Aussi le ministre compte-t-il demander aux industriels et distributeurs d'élargir le nombre de produits sur lesquels ils peuvent baisser les prix. « Je souhaite que plus d'industriels s'engagent contre la vie chère et plus fortement. Et je souhaite que ces décisions soient inscrites dans le temps. » Et du côté d'Olivia Grégoire, chargée des PME qui suit également le dossier, on veut leur demander de passer « du panier au caddie inflation. »
Les bonnes paroles peuvent-elles suffire ? Ne faut-il pas en passer par des sanctions comme le gouvernement l'a parfois évoqué avant l'été ? Bruno Le Maire, visiblement, n'y tient pas. En tout cas, pas tout de suite. « Si des industriels ne jouent pas le jeu, je ferai le nécessaire mais mon objectif n'est pas de mettre la tête sous l'eau des industriels qui ont des difficultés, » assure-t-il.
Quant à une possible arme fiscale - une taxe -, dont Bercy avait fait état au printemps, le ministre la brandit, certes, mais non sans privilégier, en premier lieu le dialogue, et les échanges.
Vers un moratoire de la loi Descrozaille ?
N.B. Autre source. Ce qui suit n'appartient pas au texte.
(* ===== verification/BpfRuntime.v ===== *)
(** * The BPF runtime the programs run on

    The kernel side of the BPF programs (maps, ring buffer, clock, probe
    reads, CO-RE relocation) is not part of the repository: it is the class
    [BpfKernel] of helper operations, the record [probe_ctx] of what one
    invocation sees, and the class [CoreTarget] of relocated member offsets.
    [BpfKernelLaws] and [ctx_ok] state what the helper documentation in
    daemon/headers/bpf_helper_defs.h and the map declarations promise, and
    nothing else.  SimKernel.v has a concrete kernel that meets them, on which
    the witnesses run the programs. *)

From S2P Require Import Prelude CLayout Records.

(** ** Maps, ring buffer, clock *)

Class BpfKernel := {
  (** hash maps with u32 keys and integer values *)
  hmap : Type;
  map_lookup : hmap -> Z -> option Z;
  map_update : hmap -> Z -> Z -> hmap;       (* flags = BPF_ANY *)
  map_delete : hmap -> Z -> hmap;
  (** per-CPU arrays: cpu, slot *)
  percpu : Type;
  percpu_lookup : percpu -> Z -> Z -> option Z;
  percpu_store : percpu -> Z -> Z -> Z -> percpu;
  (** ring buffer: reserve gives the uninitialised bytes of the reservation,
      or nothing when the buffer is full *)
  ring : Type;
  ringbuf_reserve : ring -> Z -> option (list Z) * ring;
  ringbuf_submit : ring -> list Z -> ring;
  ring_records : ring -> list (list Z);      (* submitted so far, oldest first *)
  (** bpf_ktime_get_ns *)
  clock : Type;
  ktime_get_ns : clock -> Z * clock
}.

Class BpfKernelLaws `{K : BpfKernel} : Prop := {
  (** an update of an LRU or one-entry hash map always takes effect; other
      entries stay or are evicted *)
  update_same m k v : map_lookup (map_update m k v) k = Some v;
  update_other m k v k' : k' <> k ->
    map_lookup (map_update m k v) k' = map_lookup m k' \/
    map_lookup (map_update m k v) k' = None;
  delete_same m k : map_lookup (map_delete m k) k = None;
  delete_other m k k' : k' <> k -> map_lookup (map_delete m k) k' = map_lookup m k';
  (** a store changes one slot of one CPU *)
  store_same p c s v w : percpu_lookup p c s = Some w ->
    percpu_lookup (percpu_store p c s v) c s = Some v;
  store_other p c s v c' s' : (c', s') <> (c, s) ->
    percpu_lookup (percpu_store p c s v) c' s' = percpu_lookup p c' s';
  (** a reservation has the requested size and submits nothing *)
  reserve_length r n buf r' : 0 <= n -> ringbuf_reserve r n = (Some buf, r') ->
    Z.of_nat (length buf) = n;
  reserve_records r n : ring_records (ringbuf_reserve r n).2 = ring_records r;
  submit_records r b : ring_records (ringbuf_submit r b) = ring_records r ++ [b];
  (** time is a 64-bit count *)
  ktime_range c : fits 64 (ktime_get_ns c).1
}.

(** ** What one invocation sees *)

Record probe_ctx := ProbeCtx {
  ctx_regs : list Z;                   (* struct user_pt_regs.regs *)
  ctx_args : list Z;                   (* bpf_raw_tracepoint_args.args *)
  cur_tgid : Z; cur_pid : Z;           (* current task *)
  cur_gid : Z; cur_uid : Z;
  cur_cpu : Z;
  (** the bytes bpf_probe_read_kernel / bpf_probe_read leave in a destination
      of the given size *)
  kread : Z -> nat -> list Z;
  (** bpf_probe_read_user addr size dst: the destination afterwards *)
  uread : Z -> nat -> list Z -> list Z;
  (** bpf_get_stack(BPF_F_USER_STACK): return value and buffer afterwards *)
  get_stack : list Z -> Z * list Z
}.

(** bpf_helper_defs.h:352-372 *)
Definition bpf_get_current_pid_tgid (c : probe_ctx) : Z :=
  Z.lor (Z.shiftl (cur_tgid c) 32) (cur_pid c).
Definition bpf_get_current_uid_gid (c : probe_ctx) : Z :=
  Z.lor (Z.shiftl (cur_gid c) 32) (cur_uid c).

Record ctx_ok (c : probe_ctx) : Prop := CtxOk {
  tgid_range : fits 32 (cur_tgid c);
  pid_range : fits 32 (cur_pid c);
  gid_range : fits 32 (cur_gid c);
  uid_range : fits 32 (cur_uid c);
  cpu_range : fits 32 (cur_cpu c);
  regs_range : Forall (fits 64) (ctx_regs c);
  kread_length a n : length (kread c a n) = n;
  kread_bytes a n : is_bytes (kread c a n);
  (** a user read fills at most [size] bytes of the destination *)
  uread_length a n dst : length (uread c a n dst) = length dst;
  uread_rest a n dst : drop n (uread c a n dst) = drop n dst;
  (** bpf_helper_defs.h:1748-1750 *)
  get_stack_length dst : length (get_stack c dst).2 = length dst;
  get_stack_ret dst : (get_stack c dst).1 <= Z.of_nat (length dst)
}.

(** ** CO-RE *)

(** Byte offset of a member path of a kernel struct, and whether a member
    exists, on the running kernel (after libbpf's relocation). *)
Class CoreTarget := {
  core_offset : string -> list string -> Z;
  core_field_exists : string -> string -> bool
}.

(** ** State shared by the programs *)

Record bpf_state `{K : BpfKernel} := BpfState {
  trace_config_map : hmap;
  pending_map : hmap;
  tid_to_txid_map : hmap;
  ringbuf_overflow_map : percpu;
  trace_event_map : ring;
  kclock : clock
}.

Section State.
Context `{K : BpfKernel}.

Definition with_pending (s : bpf_state) (m : hmap) : bpf_state :=
  BpfState _ (trace_config_map s) m (tid_to_txid_map s) (ringbuf_overflow_map s)
    (trace_event_map s) (kclock s).
Definition with_txid (s : bpf_state) (m : hmap) : bpf_state :=
  BpfState _ (trace_config_map s) (pending_map s) m (ringbuf_overflow_map s)
    (trace_event_map s) (kclock s).
Definition with_overflow (s : bpf_state) (p : percpu) : bpf_state :=
  BpfState _ (trace_config_map s) (pending_map s) (tid_to_txid_map s) p
    (trace_event_map s) (kclock s).
Definition with_ring (s : bpf_state) (r : ring) : bpf_state :=
  BpfState _ (trace_config_map s) (pending_map s) (tid_to_txid_map s)
    (ringbuf_overflow_map s) r (kclock s).
Definition with_clock (s : bpf_state) (c : clock) : bpf_state :=
  BpfState _ (trace_config_map s) (pending_map s) (tid_to_txid_map s)
    (ringbuf_overflow_map s) (trace_event_map s) c.

Definition records (s : bpf_state) : list (list Z) := ring_records (trace_event_map s).

(** [reserve t s]: bpf_ringbuf_reserve(&trace_event_map, sizeof(t), 0). *)
Definition reserve (t : ctype) (s : bpf_state) : option (list Z) * bpf_state :=
  let '(b, r) := ringbuf_reserve (trace_event_map s) (csize t) in (b, with_ring s r).

Definition submit (buf : list Z) (s : bpf_state) : bpf_state :=
  with_ring s (ringbuf_submit (trace_event_map s) buf).

Definition read_clock (s : bpf_state) : Z * bpf_state :=
  let '(t, c) := ktime_get_ns (kclock s) in (t, with_clock s c).
End State.
Definition s390_regs (core : bool) (m : pt_macro) : option pt_expr :=
  if negb core then
    match m with
    | PARM1 => Some (Field (Some PT_REGS_S390) ["gprs"] (Some (At 2)))
    | PARM2 => Some (Field (Some PT_REGS_S390) ["gprs"] (Some (At 3)))
    | PARM3 => Some (Field (Some PT_REGS_S390) ["gprs"] (Some (At 4)))
    | PARM4 => Some (Field (Some PT_REGS_S390) ["gprs"] (Some (At 5)))
    | PARM5 => Some (Field (Some PT_REGS_S390) ["gprs"] (Some (At 6)))
    | RET => Some (Field (Some PT_REGS_S390) ["gprs"] (Some (At 14)))
    | FP => Some (Field (Some PT_REGS_S390) ["gprs"] (Some (At 11)))
    | RC => Some (Field (Some PT_REGS_S390) ["gprs"] (Some (At 2)))
    | SP => Some (Field (Some PT_REGS_S390) ["gprs"] (Some (At 15)))
    | IP => Some (Field (Some PT_REGS_S390) ["psw"; "addr"] None)
    end
  else
    match m with
    | PARM1 => Some (Field (Some PT_REGS_S390) ["gprs"] (Some (At 2)))
    | PARM2 => Some (Field (Some PT_REGS_S390) ["gprs"] (Some (At 3)))
    | PARM3 => Some (Field (Some PT_REGS_S390) ["gprs"] (Some (At 4)))
    | PARM4 => Some (Field (Some PT_REGS_S390) ["gprs"] (Some (At 5)))
    | PARM5 => Some (Field (Some PT_REGS_S390) ["gprs"] (Some (At 6)))
    | RET => Some (Field (Some PT_REGS_S390) ["gprs"] (Some (At 14)))
    | FP => Some (Field (Some PT_REGS_S390) ["gprs"] (Some (At 11)))
    | RC => Some (Field (Some PT_REGS_S390) ["gprs"] (Some (At 2)))
    | SP => Some (Field (Some PT_REGS_S390) ["gprs"] (Some (At 15)))
    | IP => Some (Field (Some PT_REGS_S390) ["psw"; "addr"] None)
    end.

Definition arm_regs (core : bool) (m : pt_macro) : option pt_expr :=
  if negb core then
    match m with
    | PARM1 => Some (Field None ["uregs"] (Some (At 0)))
    | PARM2 => Some (Field None ["uregs"] (Some (At 1)))
    | PARM3 => Some (Field None ["uregs"] (Some (At 2)))
    | PARM4 => Some (Field None ["uregs"] (Some (At 3)))
    | PARM5 => Some (Field None ["uregs"] (Some (At 4)))
    | RET => Some (Field None ["uregs"] (Some (At 14)))
    | FP => Some (Field None ["uregs"] (Some (At 11)))
    | RC => Some (Field None ["uregs"] (Some (At 0)))
    | SP => Some (Field None ["uregs"] (Some (At 13)))
    | IP => Some (Field None ["uregs"] (Some (At 12)))
    end
  else
    match m with
    | PARM1 => Some (Field None ["uregs"] (Some (At 0)))
    | PARM2 => Some (Field None ["uregs"] (Some (At 1)))
    | PARM3 => Some (Field None ["uregs"] (Some (At 2)))
    | PARM4 => Some (Field None ["uregs"] (Some (At 3)))
    | PARM5 => Some (Field None ["uregs"] (Some (At 4)))
    | RET => Some (Field None ["uregs"] (Some (At 14)))
    | FP => Some (Field None ["uregs"] (Some (At 11)))
    | RC => Some (Field None ["uregs"] (Some (At 0)))
    | SP => Some (Field None ["uregs"] (Some (At 13)))
    | IP => Some (Field None ["uregs"] (Some (At 12)))
    end.

Definition arm64_regs (core : bool) (m : pt_macro) : option pt_expr :=
  if negb core then
    match m with
    | PARM1 => Some (Field (Some PT_REGS_ARM64) ["regs"] (Some (At 0)))
    | PARM2 => Some (Field (Some PT_REGS_ARM64) ["regs"] (Some (At 1)))
    | PARM3 => Some (Field (Some PT_REGS_ARM64) ["regs"] (Some (At 2)))
    | PARM4 => Some (Field (Some PT_REGS_ARM64) ["regs"] (Some (At 3)))
    | PARM5 => Some (Field (Some PT_REGS_ARM64) ["regs"] (Some (At 4)))
    | RET => Some (Field (Some PT_REGS_ARM64) ["regs"] (Some (At 30)))
    | FP => Some (Field (Some PT_REGS_ARM64) ["regs"] (Some (At 29)))
    | RC => Some (Field (Some PT_REGS_ARM64) ["regs"] (Some (At 0)))
    | SP => Some (Field (Some PT_REGS_ARM64) ["sp"] None)
    | IP => Some (Field (Some PT_REGS_ARM64) ["pc"] None)
    end
  else
    match m with
    | PARM1 => Some (Field (Some PT_REGS_ARM64) ["regs"] (Some (At 0)))
    | PARM2 => Some (Field (Some PT_REGS_ARM64) ["regs"] (Some (At 1)))
    | PARM3 => Some (Field (Some PT_REGS_ARM64) ["regs"] (Some (At 2)))
    | PARM4 => Some (Field (Some PT_REGS_ARM64) ["regs"] (Some (At 3)))
    | PARM5 => Some (Field (Some PT_REGS_ARM64) ["regs"] (Some (At 4)))
    | RET => Some (Field (Some PT_REGS_ARM64) ["regs"] (Some (At 30)))
    | FP => Some (Field (Some PT_REGS_ARM64) ["regs"] (Some (At 29)))
    | RC => Some (Field (Some PT_REGS_ARM64) ["regs"] (Some (At 0)))
    | SP => Some (Field (Some PT_REGS_ARM64) ["sp"] None)
    | IP => Some (Field (Some PT_REGS_ARM64) ["pc"] None)
    end.

Definition mips_regs (core : bool) (m : pt_macro) : option pt_expr :=
  if negb core then
    match m with
    | PARM1 => Some (Field None ["regs"] (Some (At 4)))
    | PARM2 => Some (Field None ["regs"] (Some (At 5)))
    | PARM3 => Some (Field None ["regs"] (Some (At 6)))
    | PARM4 => Some (Field None ["regs"] (Some (At 7)))
    | PARM5 => Some (Field None ["regs"] (Some (At 8)))
    | RET => Some (Field None ["regs"] (Some (At 31)))
    | FP => Some (Field None ["regs"] (Some (At 30)))
    | RC => Some (Field None ["regs"] (Some (At 2)))
    | SP => Some (Field None ["regs"] (Some (At 29)))
    | IP => Some (Field None ["cp0_epc"] None)
    end
  else
    match m with
    | PARM1 => Some (Field None ["regs"] (Some (At 4)))
    | PARM2 => Some (Field None ["regs"] (Some (At 5)))
    | PARM3 => Some (Field None ["regs"] (Some (At 6)))
    | PARM4 => Some (Field None ["regs"] (Some (At 7)))
    | PARM5 => Some (Field None ["regs"] (Some (At 8)))
    | RET => Some (Field None ["regs"] (Some (At 31)))
    | FP => Some (Field None ["regs"] (Some (At 30)))
    | RC => Some (Field None ["regs"] (Some (At 2)))
    | SP => Some (Field None ["regs"] (Some (At 29)))
    | IP => Some (Field None ["cp0_epc"] None)
    end.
En attendant, Alexandre Bompard, le nouveau président de la fédération du commerce et de la distribution, demande un moratoire sur la mise en application de la loi Descrozaille. Voté en mars dernier, ce texte vise à limiter les promotions dans plusieurs secteurs : l'hygiène, les produits de soin, ou encore la droguerie.
Un frein de plus sur la consommation, selon les distributeurs. Le gouvernement a promis d'étudier cette proposition, mais sans grande conviction. « L'Assemblée nationale est souveraine, et si changement il y a... cela doit passer par elle » explique un conseiller à Bercy. Et étant donné le contexte politique à l'Assemblée... Sous-entendu, autant éviter.